今回のLearnTernでは「ワーキングメモリ」を紹介します。
研究者、実践者双方に人気が高いワーキングメモリ。
活用するための2方向のアプローチをはい、どうぞ。
ワーキングメモリの話
ワーキングメモリの話をしていくわけですが、今回あまり理論的な話をしません。
「音韻ループ」「視空間スケッチパッド」「中央実行系」「エピソードバッファ」みたいな構成要素の話とかあるんですけど、この辺は実験も絡めて書いていかないと微妙なんですよね。

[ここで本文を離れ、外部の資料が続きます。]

Fixpoint polls (i proc n : nat) : call unit :=
  match n with O => Done (Ok tt) | Datatypes.S n => eff_then (poll i proc) (λ _, polls i proc n) end.

Lemma certain_poll_rejected i proc w : waiting proc w → w_locks w = ∅ → (∀ t, times t → ∃ row, row ∈ batch t w ∧ rejected row) →
  certain step (λ r w', r = Ok tt ∧ w_rows w' = w_rows w ∧ w_locks w' = ∅ ∧ waiting proc w' ∧
    consecutiveBatchFailures (w_dispatcher w' proc) = consecutiveBatchFailures (w_dispatcher w proc) + 1) (poll i proc) w.
Proof.
  intros Hw Hl0 Hbad. apply (certain_poll _ _ _ _ Hw). intros w1 Hr Hl Hd. apply certain_process; [rewrite Hd; apply Hw|]. intros w2 (Hr2 & Hl2 & Hd2).
  assert (∀ t, batch t w2 = batch t w) as Hb by (intros t; unfold batch, due; by rewrite Hr2, Hl2, Hr, Hl).
  eapply certain_weaken; [|apply certain_try_rejected; [congruence|intros t Ht; rewrite Hb; by apply Hbad]].
  intros r w3 ([e ->] & Hr3 & Hd3 & Hl3). split; [exists (Ok tt), (release i w3); right; by split; [|left]|].
  intros r w4 [[Hf _]|[-> _]]; [done|]. apply certain_dispatcher. intros rnd. split; [by eexists _, _, 0%Q|]. intros x w5 (rnd' & -> & ->).
  split; [done|]. simpl. rewrite !decide_True by done. split; [congruence|]. split; [done|]. split; [|by rewrite Hd3, Hd2, Hd].
  unfold waiting. simpl. rewrite !decide_True by done. simpl. rewrite Hd3, Hd2, Hd. split; [done|apply Hw].
Qed.

(** C34: a due row whose endpoint the dispatcher refuses to call makes every poll fail,
    without faults of the database and however often it polls: the whole batch is
    rolled back, whatever its other rows sent, and the table stays as it is. *)
Theorem rejected_endpoint_blocks_queue i proc n w : waiting proc w → w_locks w = ∅ →
  (∀ t, times t → ∃ row, row ∈ batch t w ∧ rejected row) →
  certain step (λ r w', r = Ok tt ∧ w_rows w' = w_rows w ∧
    consecutiveBatchFailures (w_dispatcher w' proc) = consecutiveBatchFailures (w_dispatcher w proc) + Z.of_nat n) (polls i proc n) w.
Proof.
  revert w. induction n as [|n IH]; intros w Hw Hl Hbad; [split; [done|]; split; [done|]; simpl; lia|]. cbn [polls]. apply certain_then.
  eapply certain_weaken; [|by apply certain_poll_rejected]. intros r w1 (_ & Hr1 & Hl1 & Hw1 & Hf1).
  eapply certain_weaken; [|apply IH; [done|done|]].
  - intros r2 w2 (-> & Hr2 & Hf2). split; [done|]. split; [congruence|]. rewrite Hf2, Hf1. lia.
  - intros t Ht. unfold batch, due. rewrite Hr1, Hl1, <- Hl. by apply Hbad.
Qed.

End calm.

End outcomes.

End environment.

(** ** Witnesses *)

#[local] Instance no_limit : RateLimiter unit := {| checkLimit _ _ u := ({| canAttempt := true; retryAfterMs := None |}, u) |}.

Definition sample_row : OutboxRow := {|
  ob_id := 1; ob_stream_id := "s"; ob_event_type := "stream.created"; ob_payload := JObj []; ob_created_at := 0; ob_processed := false |}.
Definition sample_store : DeliveryStore := {|
  heap := ∅; outbox := []; queues := []; deliveries := []; deliveryIdIndex := []; deadLetterQueue := []; metrics := no_metrics |}.
Definition sample_world : @world Memory unit := {|
  w_service := {| w_gate := (mem_empty, tt); w_store := λ _, sample_store; w_sent := [] |}; w_rows := [sample_row]; w_seq := 2;
  w_tx := λ _, None; w_locks := ∅;
  w_dispatcher := λ _, {| stopped := false; inFlight := false; consecutiveBatchFailures := 3; currentBatchBackoffMs := 40 |} |}.
Definition sample_url (s : string) : option endpoint :=
  if str_empty s then None else Some {| ep_protocol := "https:"; ep_hostname := "a"; ep_username := ""; ep_password := "" |}.
Definition no_parse (_ : string) : option jsval := None.
Definition no_url (_ : string) : option endpoint := None.
Definition sample_config : RateLimitConfig := {| rc_limit := 1; rc_windowMs := 1000; rc_burst := 1; rc_weight := None |}.

Lemma sample_sound : sound no_parse DEFAULT_RETRY_POLICY 10 sample_world.
Proof.
  split; simpl.
  - apply NoDup_singleton.
  - intros id Hid. apply list_elem_of_singleton in Hid. subst id. reflexivity.
  - intros i. apply NoDup_nil_2.
  - by intros i id []%not_elem_of_nil.
  - by intros i j id _ []%not_elem_of_nil.
  - done.
  - intros r Hr. apply list_elem_of_singleton in Hr. by subst r.
Qed.

Lemma sample_batch t : t = 5 → batch 10 t sample_world = [sample_row].
Proof. by intros ->. Qed.

Lemma poll_settles_batch_witness :
  certain (@command_step Memory unit (memory_store id) no_limit (λ t, t = 5) False)
    (λ r w', r = Ok tt ∧ settled (λ t, t = 5) 10 sample_world w' ∧ consecutiveBatchFailures (w_dispatcher w' 1) = 0)
    (pollOnce no_parse (λ _, "{}") no_date sample_url true weak_sign DEFAULT_RETRY_POLICY sample_config 10 (Some "https://a") (Some "k") 10 1000 60000 0 1)
    sample_world.
Proof.
  eapply certain_weaken; [|apply (@poll_settles_batch Memory unit (memory_store id) no_limit (λ t, t = 5) False no_parse (λ _, "{}") no_date sample_url true weak_sign
    DEFAULT_RETRY_POLICY sample_config 10 (Some "https://a") (Some "k") 10 1000 60000) with (now := 5)].
  - intros r w' (Hr & Hs & Hd). split; [exact Hr|]. split; [exact Hs|]. by rewrite Hd.
  - intros [].
  - reflexivity.
  - split; by eexists.
  - by split.
  - intros t row Ht. rewrite (sample_batch t Ht). intros Hr. apply list_elem_of_singleton in Hr. subst row. by eexists.
Defined.

Lemma rejected_endpoint_blocks_queue_witness :
  certain (@command_step Memory unit (memory_store id) no_limit (λ t, t = 5) False)
    (λ r w', r = Ok tt ∧ w_rows w' = [sample_row] ∧ consecutiveBatchFailures (w_dispatcher w' 1) = 7)
    (polls no_parse (λ _, "{}") no_date no_url true weak_sign DEFAULT_RETRY_POLICY sample_config 10 (Some "https://a") (Some "k") 10 1000 60000 0 1 4)
    sample_world.
Proof.
  eapply certain_weaken; [|apply (@rejected_endpoint_blocks_queue Memory unit (memory_store id) no_limit (λ t, t = 5) False no_parse (λ _, "{}") no_date no_url true weak_sign
    DEFAULT_RETRY_POLICY sample_config 10 (Some "https://a") (Some "k") 10 1000 60000) with (now := 5)].
  - intros r w' (Hr & Hrows & Hf). split; [exact Hr|]. split; [exact Hrows|]. by rewrite Hf.
  - intros [].
  - reflexivity.
  - split; by eexists.
  - by split.
  - reflexivity.
  - intros t Ht. exists sample_row. rewrite (sample_batch t Ht). split; [apply list_elem_of_here|by eexists].
Defined.

Lemma outbox_loses_nothing_witness : ∃ ps w',
  eff_steps (@command_step Memory unit (memory_store id) no_limit (λ t, t = 5) False)
    (imap (dispatch no_parse (λ _, "{}") no_date sample_url true weak_sign DEFAULT_RETRY_POLICY sample_config 10 (Some "https://a") (Some "k") 10 1000 60000) [Poll 1], sample_world) (ps, w') ∧
  (∃ r, r ∈ w_rows w' ∧ same_row sample_row r ∧ ob_processed r = true) ∧
  ∀ r, r ∈ w_rows w' → ob_processed r = true → outcome no_parse DEFAULT_RETRY_POLICY 10 (w_service w') r (w_rows w').
Proof.
  destruct (certain_runs (@command_step Memory unit (memory_store id) no_limit (λ t, t = 5) False)
    (λ r w', r = Ok tt ∧ settled (λ t, t = 5) 10 sample_world w' ∧ w_dispatcher w' 1 = resetBatchBackoff (w_dispatcher sample_world 1))
    (pollOnce no_parse (λ _, "{}") no_date sample_url true weak_sign DEFAULT_RETRY_POLICY sample_config 10 (Some "https://a") (Some "k") 10 1000 60000 0 1)
    sample_world) as [(r & w' & Hr) Hp].
  { apply (certain_poll_settles (λ t, t = 5) False) with (now := 5); [by intros []|done|split; by eexists|by split|].
    intros t row Ht. rewrite (sample_batch t Ht). intros Hr. apply list_elem_of_singleton in Hr. subst row. by eexists. }
  destruct (Hp _ _ Hr) as (_ & (t & -> & Hset) & _). exists [Done r], w'. pose proof (runs_steps _ _ _ _ _ Hr) as Hs. split; [exact Hs|].
  split; [apply (Hset sample_row), list_elem_of_here|].
  exact (proj2 (proj2 (@outbox_loses_nothing Memory unit (memory_store id) no_limit (λ t, t = 5) False no_parse (λ _, "{}") no_date sample_url true weak_sign
    DEFAULT_RETRY_POLICY sample_config 10 (Some "https://a") (Some "k") 10 1000 60000 [Poll 1] sample_world [Done r] w' sample_sound Hs))).
Defined.


(** A stream update whose first attempt failed. *)
Definition retried_row : OutboxRow := {|
  ob_id := 1; ob_stream_id := "s"; ob_event_type := "stream.updated";
  ob_payload := augmentPayloadWithRetry (JObj [("event", JStr "stream.updated"); ("schema_version", JNum (NumInt 1))]) 2; ob_created_at := 0; ob_processed := false |}.

Lemma retried_event_is_poison_witness :
  is_ok (validateWebhookPayload no_parse (JObj [("event", JStr "stream.updated"); ("schema_version", JNum (NumInt 1))])) = true ∧
  certain (@command_step Memory unit (memory_store id) no_limit (λ t, t = 5) False)
    (λ r w', r = Ok tt ∧ w_sent (w_service w') = w_sent (w_service (with_tx 0 (Some []) sample_world)) ∧ dead_lettered (delivery_id retried_row) (w_service w'))
    (deliverOutboxRow no_parse (λ _, "{}") no_date sample_url true weak_sign DEFAULT_RETRY_POLICY sample_config 10 (Some "https://a") (Some "k") 0 1 retried_row)
    (with_tx 0 (Some []) sample_world).
Proof.
  split; [reflexivity|].
  apply (@retried_event_is_poison Memory unit (memory_store id) no_limit (λ t, t = 5) False no_parse (λ _, "{}") no_date sample_url true weak_sign
    DEFAULT_RETRY_POLICY sample_config 10 (Some "https://a") (Some "k")) with (o := [("event", JStr "stream.updated"); ("schema_version", JNum (NumInt 1))])
    (e := "stream.updated") (n := 2) (now := 5) (x := ("https://a", "k")) (w0 := sample_world) (ids := []).
  - intros [].
  - reflexivity.
  - reflexivity.
  - reflexivity.
  - reflexivity.
  - split; [reflexivity|]. split; [reflexivity|]. split; [reflexivity|]. exists []. split; [reflexivity|]. by intros id []%not_elem_of_nil.
Defined.
Lemma step_later X (c : acmd X) w x w' : admin_step X c w x w' → lw_now w + match c with Sleep ms => Z.max 0 ms | _ => 0 end <= lw_now w'.
Proof using Type.
  intros (t & Ht & Hc). enough (lw_now w' = t) by lia. clear Ht.
  destruct c as [|ms|p|key value px|key value|key|ns|ns id tx|ns|ns|ns|d|X p f]; simpl in *.
  - by destruct Hc as [_ ->].
  - by subst.
  - by destruct Hc as [_ ->].
  - unfold on_redis, set_nx in Hc. destruct (srv_exec _ _ _). by destruct Hc as [[_ ->]|(_ & _ & [->| ->])].
  - unfold on_redis, del_if_value in Hc. destruct (srv_exec _ _ _). case_bool_decide; by destruct Hc as [[_ ->]|(_ & _ & [->| ->])].
  - unfold on_redis, del_key in Hc. by destruct Hc as [[_ ->]|(_ & _ & [->| ->])].
  - destruct Hc as [Hc|(_ & _ & ->)]; [|done]. unfold create_file in Hc. case_match; by injection Hc as _ ->.
  - unfold on_disk, write_file in Hc. repeat case_match; by destruct Hc as [[_ ->]|(_ & _ & ->)].
  - by destruct Hc as [-> _].
  - by destruct Hc as [-> _].
  - unfold on_disk in Hc. by destruct Hc as [[_ ->]|(_ & _ & ->)].
  - unfold on_disk in Hc. by destruct Hc as [[_ ->]|(_ & _ & ->)].
  - by destruct Hc as [_ ->].
Qed.

(** ** A call alone *)

Notation alone Q p w := (certain admin_step Q p w).

Lemma alone_do {A X} (Q : A → W → Prop) (c : acmd X) k w : (∀ x w', admin_step X c w x w' → alone Q (k x) w') → alone Q (Do c k) w.
Proof using Type. intros Hk. split; [apply step_enabled|done]. Qed.

(** A command of the lock, and what is left of the call. *)
Lemma alone_lock {A X} (Q : A → W → Prop) (c : acmd X) k w w0 : lock_command c → same_state w0 w →
  (∀ x w', same_state w0 w' → lw_now w + match c with Sleep ms => Z.max 0 ms | _ => 0 end <= lw_now w' → admin_step X c w x w' → alone Q (k x) w') →
  alone Q (Do c k) w.
Proof using Type.
  intros Hl Hs Hk. apply alone_do. intros x w' Hst. apply Hk; [|by eapply step_later|done]. eapply same_state_trans; [done|by eapply step_same].
Qed.

Lemma stat_gone ns w w' : w' = w ∧ (NoFile = stat_file ns w ∨ (fs_faulty ∧ NoFile = StatFailed)) → lw_files w' !! ns = None.
Proof using Type. intros [-> [Hs|[_ ?]]]; [|done]. unfold stat_file in Hs. by destruct (lw_files w !! ns). Qed.

(** The loop over the lock file ends: every round but the last sleeps, or finds the
    file gone. *)
Lemma fileLoop_ends l value deadline w0 : ∀ fuel w, same_state w0 w →
  ((lw_files w !! lk_namespace l = None ∧ (1 ≤ fuel)%nat) ∨ ((2 ≤ fuel)%nat ∧ deadline - lw_now w + 100 < 50 * Z.of_nat fuel)) →
  alone (λ r w', same_state w0 w' ∧ r ≠ Err OutOfFuel) (fileLoop fuel l value deadline) w.
Proof using Type.
  induction fuel as [|fuel IH]; intros w Hs Hf; [lia|]. cbn [fileLoop].
  apply (alone_lock _ (CreateFile _) _ w w0); [done|done|]. intros x w1 Hs1 Ht1 Hst. cbn in Ht1. destruct x as [id| |].
  - apply (alone_lock _ (WriteFile _ _ _) _ w1 w0); [done|done|]. intros [] w2 Hs2 _ _; done.
  - assert ((2 ≤ S fuel)%nat ∧ deadline - lw_now w1 + 100 < 50 * Z.of_nat (S fuel)) as [Hf2 Hd].
    { destruct Hf as [[Hn _]|Hf]; [|split; [|lia]; apply Hf]. exfalso. destruct Hst as (t & _ & [Hst|(_ & ? & _)]); [|done].
      unfold create_file in Hst. simpl in Hst. by rewrite Hn in Hst. }
    assert (∀ w, same_state w0 w → lw_files w !! lk_namespace l = None → alone (λ r w', same_state w0 w' ∧ r ≠ Err OutOfFuel) (fileLoop fuel l value deadline) w) as Hgone.
    { intros w' Hs' Hn. apply IH; [done|]. left. split; [done|lia]. }
    assert (∀ w, same_state w0 w → lw_now w1 <= lw_now w →
      alone (λ r w', same_state w0 w' ∧ r ≠ Err OutOfFuel)
        (now ← ask Now; if deadline <=? now then Done (Err FileNotAcquired) else _ ← ask (Sleep LOCK_POLL_MS); fileLoop fuel l value deadline) w) as Hpoll.
    { intros w2 Hs2 Ht2. apply (alone_lock _ Now _ w2 w0); [done|done|]. intros now w3 Hs3 Ht3 (t & Ht & -> & ->). cbn.
      destruct (Z.leb_spec deadline t); [done|]. apply (alone_lock _ (Sleep LOCK_POLL_MS) _ (at_time t w2) w0); [done|done|].
      intros _ w4 Hs4 Ht4 _. unfold LOCK_POLL_MS in Ht4. simpl in *. apply IH; [done|right; lia]. }
    clear IH Hst Hf. unfold stealStaleFileLock.
    apply (alone_lock _ (StatFile _) _ w1 w0); [done|done|]. intros x w2 Hs2 Ht2 (t & Ht & Hx). cbn in *.
    destruct x as [m| |]; [destruct Hx as [-> _]|by apply Hgone, (stat_gone _ _ _ Hx)|destruct Hx as [-> _]; by apply Hpoll; [|lia]].
    apply (alone_lock _ Now _ (at_time t w1) w0); [done|done|]. intros now w3 Hs3 Ht3 (t' & Ht' & -> & ->). cbn in *.
    destruct (Z.ltb_spec (t' - m) (lk_leaseMs l)); [by apply Hpoll; simpl; [|lia]|].
    apply (alone_lock _ (StatFile _) _ (at_time t' w1) w0); [done|done|]. intros x' w4 Hs4 Ht4 (t4 & Ht4' & Hx'). cbn in *.
    destruct x' as [m'| |]; [destruct Hx' as [-> _]|by apply Hgone, (stat_gone _ _ _ Hx')|destruct Hx' as [-> _]; by apply Hpoll; simpl; [|lia]].
    destruct (negb _); [by apply Hpoll; simpl; [|lia]|].
    apply (alone_lock _ Now _ (at_time t4 w1) w0); [done|done|]. intros now' w5 Hs5 Ht5 (t5 & Ht5' & -> & ->). cbn in *.
    destruct (Z.ltb_spec (t5 - m') (lk_leaseMs l)); [by apply Hpoll; simpl; [|lia]|].
    apply (alone_lock _ (RemoveFile _) _ (at_time t5 w1) w0); [done|done|]. intros r w6 Hs6 Ht6 (t6 & Ht6' & [[-> ->]|(_ & -> & ->)]); cbn in *.
    + apply Hgone; [done|]. simpl. apply lookup_delete_eq.
    + apply Hpoll; [done|]. simpl. lia.
  - done.
Qed.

さらに学習者にとってこの辺の話が役立つかといわれるとNo。
ワーキングメモリに関して学習者が知りたいのは、
「ワーキングメモリってそもそも何?」
「ワーキングメモリって学習や仕事に役立つの?」
「ワーキングメモリを学習や仕事に活かすためには何すればいい?」
みたいなところだと思うので、この辺に答えていきますね。
*理論的な話を知りたい方はBaddeleyの論文から読み始めると良いと思います。
そもそもワーキングメモリとは?
ワーキングメモリとは、短い間、記憶を保持し、またその記憶を操作する能力のことです。
「短期記憶」の概念をもうすぐアクティブにした感じ。
わかりにくいですね。
比喩で説明してみましょう。
ワーキングメモリはよく作業机に例えられます。
勉強机でもいいですよ。
学習したり仕事したりするときに机に向かいます。
この机、広い方がいろいろ資料とか見ながらできますよね?
狭い机だと、いちいち使う資料を引き出しから出してこないとです。
ワーキングメモリの容量が大きい=作業机の広い
では少し体験してもらいましょう。
A=5、B=3、C=8、D=10、E=C+D、F=C-A
まずは上の方程式を頭に入れてください。メモはなしです。
入れましたか?
では画面をスクロールさせて、方程式が見えないようにしましょう。
しました?
ズルはなしですよ?
ではいきます。
D+B-E=?
どうでしょう、解けたでしょうか。
答えはこの章の最後に伝えるので覚えておいてくださいね。
今あなたは頭の中で計算をしたわけですが、このときAからFまでに当てはめられた数字を使いました。この数字はワーキングメモリを使って覚えているわけです。
覚えているだけじゃなくて、操作したのです。
ワーキングメモリの容量が大きい人はより多くを覚えておき、正確に操作することが可能となります。
ワーキングメモリについてわかってきましたか?
<解答>
D+B-E=-5
(容赦なく負の数)
ワーキングメモリを活用するメリット
ワーキングメモリを活用することでどのようなメリットがあるのか。
具体的な例をいくつか挙げておきます。
基本的にワーキングメモリが大きいほど、高い認知能力を発揮できるとされています。
(ただ、ある領域では「洞察問題に関してワーキングメモリが負の影響を持つ?」みたいな研究も行われていたりします。まだ結論出ていないのであまり気にしないでください)
「ワーキングメモリ、いいね!」
「で、ワーキングメモリを活用するために何すればいいの?」
はい、今回ワーキングメモリ活用のためのアプローチを二つ、用意しておきました。
まずは各アプローチの概要について説明していきましょう。
ワーキングメモリ活用の2つのアプローチ
ワーキングメモリ活用のアプローチは次の2つ。
■「ワーキングメモリを解放する」→(ワーキングメモリ容量の節約)
■「ワーキングメモリをトレーニングする」→(ワーキングメモリ容量の増量)
「ワーキングメモリを解放する」アプローチは、現状のワーキングメモリ容量のまま、より上手く使おうというものです。
つまり、すぐに効果を得られます。
作業机から今の作業に必要ないものを片付けたり、使いやすいように整理したりするイメージです。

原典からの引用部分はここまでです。